● WORK REQUEST
All that should be output is the block of lines below from the line with "after it is" to the line with "(let '(_, after, found)", both included, exactly as written.

--- AVAILABLE DATA ---

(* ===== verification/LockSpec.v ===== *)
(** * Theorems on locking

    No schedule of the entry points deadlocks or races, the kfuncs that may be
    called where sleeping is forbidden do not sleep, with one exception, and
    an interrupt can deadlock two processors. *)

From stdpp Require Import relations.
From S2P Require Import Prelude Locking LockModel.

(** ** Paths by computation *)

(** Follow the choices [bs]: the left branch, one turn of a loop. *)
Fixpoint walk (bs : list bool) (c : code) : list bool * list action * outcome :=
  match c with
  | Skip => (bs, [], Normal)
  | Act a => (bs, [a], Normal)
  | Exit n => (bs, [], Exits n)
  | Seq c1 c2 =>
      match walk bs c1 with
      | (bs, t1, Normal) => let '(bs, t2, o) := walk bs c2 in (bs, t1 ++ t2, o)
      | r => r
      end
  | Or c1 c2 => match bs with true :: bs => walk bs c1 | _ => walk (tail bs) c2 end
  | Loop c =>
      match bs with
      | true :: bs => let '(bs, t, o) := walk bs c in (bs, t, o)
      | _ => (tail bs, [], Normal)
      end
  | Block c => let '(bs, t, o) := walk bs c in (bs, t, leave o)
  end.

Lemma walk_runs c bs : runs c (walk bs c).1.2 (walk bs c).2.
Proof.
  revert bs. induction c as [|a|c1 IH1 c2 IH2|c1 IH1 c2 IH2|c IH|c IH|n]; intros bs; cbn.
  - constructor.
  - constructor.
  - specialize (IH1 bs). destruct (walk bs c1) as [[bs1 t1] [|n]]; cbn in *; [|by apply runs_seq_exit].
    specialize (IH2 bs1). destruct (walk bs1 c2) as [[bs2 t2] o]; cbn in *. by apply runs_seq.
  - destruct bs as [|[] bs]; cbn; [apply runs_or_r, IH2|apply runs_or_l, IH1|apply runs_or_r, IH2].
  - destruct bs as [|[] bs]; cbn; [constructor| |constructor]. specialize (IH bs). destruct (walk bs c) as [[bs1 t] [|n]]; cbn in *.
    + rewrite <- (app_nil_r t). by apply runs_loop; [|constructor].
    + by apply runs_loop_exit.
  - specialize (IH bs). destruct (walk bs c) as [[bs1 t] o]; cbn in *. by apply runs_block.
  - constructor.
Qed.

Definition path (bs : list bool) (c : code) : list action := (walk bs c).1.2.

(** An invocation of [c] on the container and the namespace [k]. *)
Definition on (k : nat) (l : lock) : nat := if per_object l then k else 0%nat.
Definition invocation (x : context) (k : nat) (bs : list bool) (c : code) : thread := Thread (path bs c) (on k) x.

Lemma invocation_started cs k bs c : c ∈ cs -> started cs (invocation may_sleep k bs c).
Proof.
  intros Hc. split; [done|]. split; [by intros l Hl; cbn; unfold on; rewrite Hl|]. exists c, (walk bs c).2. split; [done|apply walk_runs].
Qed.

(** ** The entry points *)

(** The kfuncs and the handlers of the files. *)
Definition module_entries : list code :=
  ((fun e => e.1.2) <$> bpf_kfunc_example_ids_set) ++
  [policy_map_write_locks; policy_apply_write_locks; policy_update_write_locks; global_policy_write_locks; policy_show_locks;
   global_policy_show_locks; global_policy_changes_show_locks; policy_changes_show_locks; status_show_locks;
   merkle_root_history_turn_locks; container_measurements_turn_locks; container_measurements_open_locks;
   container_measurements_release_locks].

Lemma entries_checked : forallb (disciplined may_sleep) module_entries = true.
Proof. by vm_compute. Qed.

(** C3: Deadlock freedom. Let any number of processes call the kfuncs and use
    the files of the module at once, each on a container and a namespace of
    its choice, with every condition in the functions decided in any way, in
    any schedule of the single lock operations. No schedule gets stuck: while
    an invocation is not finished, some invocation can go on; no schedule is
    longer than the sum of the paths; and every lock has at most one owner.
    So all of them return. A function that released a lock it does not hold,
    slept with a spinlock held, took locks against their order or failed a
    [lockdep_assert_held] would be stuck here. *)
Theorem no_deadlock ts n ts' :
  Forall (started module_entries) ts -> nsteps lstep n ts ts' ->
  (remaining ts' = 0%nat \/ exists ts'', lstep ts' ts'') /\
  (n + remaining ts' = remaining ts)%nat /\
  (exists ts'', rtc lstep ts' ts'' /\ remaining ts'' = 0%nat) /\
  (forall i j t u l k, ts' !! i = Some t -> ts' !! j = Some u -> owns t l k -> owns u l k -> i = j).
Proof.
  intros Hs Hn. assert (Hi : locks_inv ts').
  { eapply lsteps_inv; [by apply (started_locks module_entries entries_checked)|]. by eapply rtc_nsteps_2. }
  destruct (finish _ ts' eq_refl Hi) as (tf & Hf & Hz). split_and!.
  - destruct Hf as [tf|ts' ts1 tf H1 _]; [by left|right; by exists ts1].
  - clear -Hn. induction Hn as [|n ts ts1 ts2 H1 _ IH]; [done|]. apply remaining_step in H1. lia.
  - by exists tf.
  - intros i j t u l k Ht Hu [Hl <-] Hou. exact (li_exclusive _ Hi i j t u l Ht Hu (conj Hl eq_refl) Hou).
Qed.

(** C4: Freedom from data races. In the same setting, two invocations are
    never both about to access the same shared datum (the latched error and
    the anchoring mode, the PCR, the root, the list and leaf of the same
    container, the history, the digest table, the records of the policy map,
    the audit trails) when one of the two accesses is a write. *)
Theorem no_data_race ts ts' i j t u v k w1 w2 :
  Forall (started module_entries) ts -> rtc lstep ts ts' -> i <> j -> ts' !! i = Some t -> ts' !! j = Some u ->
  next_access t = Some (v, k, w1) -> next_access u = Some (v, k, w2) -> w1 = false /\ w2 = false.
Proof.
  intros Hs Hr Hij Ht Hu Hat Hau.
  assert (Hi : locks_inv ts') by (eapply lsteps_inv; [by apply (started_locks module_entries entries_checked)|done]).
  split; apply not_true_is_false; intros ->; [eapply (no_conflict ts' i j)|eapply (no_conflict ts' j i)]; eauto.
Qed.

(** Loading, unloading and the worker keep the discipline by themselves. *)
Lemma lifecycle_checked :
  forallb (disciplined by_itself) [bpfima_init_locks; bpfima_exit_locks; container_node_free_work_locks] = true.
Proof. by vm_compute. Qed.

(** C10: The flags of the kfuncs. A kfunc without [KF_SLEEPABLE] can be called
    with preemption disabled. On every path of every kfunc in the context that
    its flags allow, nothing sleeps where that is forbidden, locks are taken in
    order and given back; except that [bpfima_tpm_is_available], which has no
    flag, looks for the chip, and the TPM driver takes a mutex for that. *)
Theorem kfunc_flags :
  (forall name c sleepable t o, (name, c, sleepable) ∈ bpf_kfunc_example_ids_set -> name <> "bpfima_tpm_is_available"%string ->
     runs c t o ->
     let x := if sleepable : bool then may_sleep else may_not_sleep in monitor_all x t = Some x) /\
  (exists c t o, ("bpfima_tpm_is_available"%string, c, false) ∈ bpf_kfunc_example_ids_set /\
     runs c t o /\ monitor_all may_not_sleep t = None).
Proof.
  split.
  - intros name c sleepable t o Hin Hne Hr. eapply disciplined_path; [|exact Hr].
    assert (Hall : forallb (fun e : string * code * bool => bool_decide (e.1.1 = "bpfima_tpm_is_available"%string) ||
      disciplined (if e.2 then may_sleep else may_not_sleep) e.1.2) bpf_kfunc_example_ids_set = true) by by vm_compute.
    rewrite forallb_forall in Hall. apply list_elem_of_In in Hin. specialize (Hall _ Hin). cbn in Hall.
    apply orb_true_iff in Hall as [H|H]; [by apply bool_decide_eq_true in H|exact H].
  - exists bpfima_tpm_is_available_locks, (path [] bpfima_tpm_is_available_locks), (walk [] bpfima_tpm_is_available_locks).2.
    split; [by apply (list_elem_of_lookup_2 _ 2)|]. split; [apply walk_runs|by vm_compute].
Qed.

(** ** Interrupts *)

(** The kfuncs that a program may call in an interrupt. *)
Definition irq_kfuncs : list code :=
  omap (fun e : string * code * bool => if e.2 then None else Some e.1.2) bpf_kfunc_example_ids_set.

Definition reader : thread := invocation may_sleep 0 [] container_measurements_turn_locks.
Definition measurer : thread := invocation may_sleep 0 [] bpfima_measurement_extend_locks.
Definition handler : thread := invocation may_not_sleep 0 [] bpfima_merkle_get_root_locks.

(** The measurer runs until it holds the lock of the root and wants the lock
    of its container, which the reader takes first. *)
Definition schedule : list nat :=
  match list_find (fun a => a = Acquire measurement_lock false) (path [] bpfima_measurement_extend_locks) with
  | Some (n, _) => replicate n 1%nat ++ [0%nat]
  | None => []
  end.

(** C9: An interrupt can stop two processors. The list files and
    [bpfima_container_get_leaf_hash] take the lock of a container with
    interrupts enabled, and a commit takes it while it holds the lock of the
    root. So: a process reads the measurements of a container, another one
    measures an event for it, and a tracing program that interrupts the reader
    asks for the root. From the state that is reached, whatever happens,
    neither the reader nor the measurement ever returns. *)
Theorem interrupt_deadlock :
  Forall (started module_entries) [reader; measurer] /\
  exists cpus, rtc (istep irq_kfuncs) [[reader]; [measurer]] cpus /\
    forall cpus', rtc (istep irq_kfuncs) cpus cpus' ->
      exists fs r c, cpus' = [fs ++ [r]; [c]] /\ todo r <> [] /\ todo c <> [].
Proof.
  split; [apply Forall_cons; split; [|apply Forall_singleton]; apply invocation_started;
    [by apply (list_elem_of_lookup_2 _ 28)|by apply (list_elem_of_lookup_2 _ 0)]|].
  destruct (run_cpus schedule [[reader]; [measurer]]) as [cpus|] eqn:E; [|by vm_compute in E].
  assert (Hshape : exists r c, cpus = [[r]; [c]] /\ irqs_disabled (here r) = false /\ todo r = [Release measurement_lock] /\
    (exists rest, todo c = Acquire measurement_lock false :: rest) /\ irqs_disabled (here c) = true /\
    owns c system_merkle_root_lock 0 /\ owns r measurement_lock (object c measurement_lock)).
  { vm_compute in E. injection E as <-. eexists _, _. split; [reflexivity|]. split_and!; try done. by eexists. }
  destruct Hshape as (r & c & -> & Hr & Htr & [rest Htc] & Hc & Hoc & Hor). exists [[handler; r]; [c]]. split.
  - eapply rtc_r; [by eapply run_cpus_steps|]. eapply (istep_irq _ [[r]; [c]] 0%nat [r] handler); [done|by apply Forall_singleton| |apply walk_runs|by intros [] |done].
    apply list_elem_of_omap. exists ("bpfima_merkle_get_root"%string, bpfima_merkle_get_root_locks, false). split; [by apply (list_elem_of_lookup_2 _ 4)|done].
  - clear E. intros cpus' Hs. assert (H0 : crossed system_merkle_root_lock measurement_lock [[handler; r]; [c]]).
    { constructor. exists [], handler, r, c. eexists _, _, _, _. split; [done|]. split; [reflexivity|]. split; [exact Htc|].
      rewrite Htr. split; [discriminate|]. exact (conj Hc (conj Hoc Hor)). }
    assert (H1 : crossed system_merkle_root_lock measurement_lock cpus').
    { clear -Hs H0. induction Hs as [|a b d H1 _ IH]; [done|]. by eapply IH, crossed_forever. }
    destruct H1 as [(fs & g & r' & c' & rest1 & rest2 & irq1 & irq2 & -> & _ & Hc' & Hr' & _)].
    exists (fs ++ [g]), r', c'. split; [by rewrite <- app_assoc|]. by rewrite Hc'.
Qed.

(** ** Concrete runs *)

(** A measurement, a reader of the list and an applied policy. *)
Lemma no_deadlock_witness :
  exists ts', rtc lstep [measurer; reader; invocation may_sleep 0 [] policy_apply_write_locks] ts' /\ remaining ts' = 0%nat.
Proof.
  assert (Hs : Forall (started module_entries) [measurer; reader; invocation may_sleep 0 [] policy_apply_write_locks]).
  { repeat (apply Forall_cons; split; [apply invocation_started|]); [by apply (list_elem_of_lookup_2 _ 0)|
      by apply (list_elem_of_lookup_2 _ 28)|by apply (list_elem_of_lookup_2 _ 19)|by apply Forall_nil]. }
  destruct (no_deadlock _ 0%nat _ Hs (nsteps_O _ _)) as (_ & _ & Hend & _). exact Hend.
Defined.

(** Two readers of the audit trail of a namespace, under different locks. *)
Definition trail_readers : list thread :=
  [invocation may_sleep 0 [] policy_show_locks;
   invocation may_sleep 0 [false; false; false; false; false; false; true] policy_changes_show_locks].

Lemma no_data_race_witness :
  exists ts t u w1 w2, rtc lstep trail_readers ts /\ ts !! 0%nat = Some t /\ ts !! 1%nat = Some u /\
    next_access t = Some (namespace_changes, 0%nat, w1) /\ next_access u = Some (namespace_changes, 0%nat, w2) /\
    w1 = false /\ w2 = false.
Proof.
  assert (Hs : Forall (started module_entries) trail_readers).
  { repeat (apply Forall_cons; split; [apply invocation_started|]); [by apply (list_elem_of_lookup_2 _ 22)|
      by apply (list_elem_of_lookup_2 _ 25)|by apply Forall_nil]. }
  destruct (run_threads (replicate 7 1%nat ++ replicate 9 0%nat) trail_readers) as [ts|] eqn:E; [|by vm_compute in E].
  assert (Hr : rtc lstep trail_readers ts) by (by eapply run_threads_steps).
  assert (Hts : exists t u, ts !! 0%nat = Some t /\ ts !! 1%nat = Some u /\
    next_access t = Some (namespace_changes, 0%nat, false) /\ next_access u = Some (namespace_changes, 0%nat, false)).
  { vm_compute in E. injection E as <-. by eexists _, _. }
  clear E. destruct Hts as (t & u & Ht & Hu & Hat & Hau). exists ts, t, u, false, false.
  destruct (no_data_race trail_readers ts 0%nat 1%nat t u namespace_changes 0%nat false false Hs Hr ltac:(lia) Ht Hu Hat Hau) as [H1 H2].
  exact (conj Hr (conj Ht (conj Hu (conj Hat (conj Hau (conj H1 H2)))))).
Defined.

---
--- AVAILABLE DATA ---

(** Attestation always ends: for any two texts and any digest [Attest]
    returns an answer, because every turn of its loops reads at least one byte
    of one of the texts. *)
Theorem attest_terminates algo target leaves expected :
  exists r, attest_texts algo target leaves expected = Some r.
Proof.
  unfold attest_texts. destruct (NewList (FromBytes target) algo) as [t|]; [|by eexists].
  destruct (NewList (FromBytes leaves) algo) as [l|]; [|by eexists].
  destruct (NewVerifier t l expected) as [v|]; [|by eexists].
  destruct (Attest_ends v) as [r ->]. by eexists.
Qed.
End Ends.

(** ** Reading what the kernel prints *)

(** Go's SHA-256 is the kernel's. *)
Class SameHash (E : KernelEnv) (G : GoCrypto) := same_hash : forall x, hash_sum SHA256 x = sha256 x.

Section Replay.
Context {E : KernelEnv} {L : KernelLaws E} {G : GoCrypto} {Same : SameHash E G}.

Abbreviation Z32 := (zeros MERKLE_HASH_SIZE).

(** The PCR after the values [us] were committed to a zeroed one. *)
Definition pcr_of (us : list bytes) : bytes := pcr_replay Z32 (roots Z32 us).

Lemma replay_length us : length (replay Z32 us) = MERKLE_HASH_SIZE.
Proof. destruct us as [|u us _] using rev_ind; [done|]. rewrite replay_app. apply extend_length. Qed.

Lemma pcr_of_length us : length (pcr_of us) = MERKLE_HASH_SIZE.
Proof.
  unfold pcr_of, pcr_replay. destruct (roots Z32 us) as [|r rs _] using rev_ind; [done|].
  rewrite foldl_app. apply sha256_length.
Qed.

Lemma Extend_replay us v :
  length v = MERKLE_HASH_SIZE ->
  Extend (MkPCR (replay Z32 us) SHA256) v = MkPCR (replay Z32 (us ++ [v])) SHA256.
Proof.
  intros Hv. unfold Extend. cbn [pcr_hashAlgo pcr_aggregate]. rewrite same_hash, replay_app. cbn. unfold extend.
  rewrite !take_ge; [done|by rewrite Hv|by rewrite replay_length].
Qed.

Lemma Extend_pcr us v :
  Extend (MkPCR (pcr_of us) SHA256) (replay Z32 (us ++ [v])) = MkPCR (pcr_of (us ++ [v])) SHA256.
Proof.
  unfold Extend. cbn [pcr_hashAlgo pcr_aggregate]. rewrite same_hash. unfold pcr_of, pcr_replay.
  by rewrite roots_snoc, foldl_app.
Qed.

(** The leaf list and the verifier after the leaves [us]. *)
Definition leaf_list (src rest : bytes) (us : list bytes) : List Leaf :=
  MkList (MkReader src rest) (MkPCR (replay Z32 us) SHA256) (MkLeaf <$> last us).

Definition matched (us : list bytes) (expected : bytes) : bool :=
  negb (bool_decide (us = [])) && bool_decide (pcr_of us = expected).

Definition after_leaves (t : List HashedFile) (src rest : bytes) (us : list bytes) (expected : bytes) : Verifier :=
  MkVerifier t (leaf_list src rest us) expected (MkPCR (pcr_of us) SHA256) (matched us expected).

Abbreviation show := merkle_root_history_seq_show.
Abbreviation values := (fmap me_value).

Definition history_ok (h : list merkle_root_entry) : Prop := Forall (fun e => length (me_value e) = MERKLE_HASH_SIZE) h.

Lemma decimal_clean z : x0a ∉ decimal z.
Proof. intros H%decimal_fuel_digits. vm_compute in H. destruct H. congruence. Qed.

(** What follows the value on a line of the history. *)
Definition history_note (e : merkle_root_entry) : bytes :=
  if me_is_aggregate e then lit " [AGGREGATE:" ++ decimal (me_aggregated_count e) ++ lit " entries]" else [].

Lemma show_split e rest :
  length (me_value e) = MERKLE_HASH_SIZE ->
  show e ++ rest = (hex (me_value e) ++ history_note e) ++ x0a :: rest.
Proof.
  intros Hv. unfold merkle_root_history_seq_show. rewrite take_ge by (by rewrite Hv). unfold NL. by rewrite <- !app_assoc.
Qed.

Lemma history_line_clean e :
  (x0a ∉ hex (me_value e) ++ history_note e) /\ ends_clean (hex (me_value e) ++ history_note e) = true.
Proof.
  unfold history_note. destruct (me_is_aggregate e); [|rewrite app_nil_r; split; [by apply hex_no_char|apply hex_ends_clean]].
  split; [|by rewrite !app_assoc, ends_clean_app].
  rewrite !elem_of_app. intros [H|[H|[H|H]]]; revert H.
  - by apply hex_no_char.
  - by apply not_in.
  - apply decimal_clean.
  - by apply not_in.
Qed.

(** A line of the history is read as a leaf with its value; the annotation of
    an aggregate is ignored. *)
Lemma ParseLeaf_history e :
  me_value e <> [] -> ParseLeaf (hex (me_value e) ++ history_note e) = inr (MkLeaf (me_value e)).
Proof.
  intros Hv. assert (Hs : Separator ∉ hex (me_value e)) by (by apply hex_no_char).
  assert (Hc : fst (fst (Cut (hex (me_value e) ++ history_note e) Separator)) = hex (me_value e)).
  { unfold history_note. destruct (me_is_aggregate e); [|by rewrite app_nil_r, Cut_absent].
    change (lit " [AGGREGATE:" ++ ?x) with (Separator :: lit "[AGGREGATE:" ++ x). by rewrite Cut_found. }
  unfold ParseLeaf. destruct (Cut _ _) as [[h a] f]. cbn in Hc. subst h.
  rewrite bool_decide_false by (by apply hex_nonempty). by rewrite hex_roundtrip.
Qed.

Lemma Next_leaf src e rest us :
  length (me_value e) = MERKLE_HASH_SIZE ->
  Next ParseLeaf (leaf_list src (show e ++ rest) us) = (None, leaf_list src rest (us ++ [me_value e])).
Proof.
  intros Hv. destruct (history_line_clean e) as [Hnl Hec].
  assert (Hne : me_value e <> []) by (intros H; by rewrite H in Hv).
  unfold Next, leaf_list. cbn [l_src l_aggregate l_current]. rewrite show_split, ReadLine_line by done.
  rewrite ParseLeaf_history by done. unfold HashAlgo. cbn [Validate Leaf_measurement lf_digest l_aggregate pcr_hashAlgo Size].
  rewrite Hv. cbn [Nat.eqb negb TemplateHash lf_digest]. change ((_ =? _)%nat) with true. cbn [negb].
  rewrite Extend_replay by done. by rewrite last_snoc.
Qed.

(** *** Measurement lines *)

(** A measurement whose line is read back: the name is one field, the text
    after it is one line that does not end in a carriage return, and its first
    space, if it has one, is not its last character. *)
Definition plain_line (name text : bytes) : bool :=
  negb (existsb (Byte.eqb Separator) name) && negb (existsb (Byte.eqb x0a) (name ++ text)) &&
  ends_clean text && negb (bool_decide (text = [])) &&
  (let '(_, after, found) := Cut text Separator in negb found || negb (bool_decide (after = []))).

---

● EXERCISE RESPONSE
    after it is one line that does not end in a carriage return, and its first
    space, if it has one, is not its last character. *)
Definition plain_line (name text : bytes) : bool :=
  negb (existsb (Byte.eqb Separator) name) && negb (existsb (Byte.eqb x0a) (name ++ text)) &&
  ends_clean text && negb (bool_decide (text = [])) &&
  (let '(_, after, found) := Cut text Separator in negb found || negb (bool_decide (after = []))).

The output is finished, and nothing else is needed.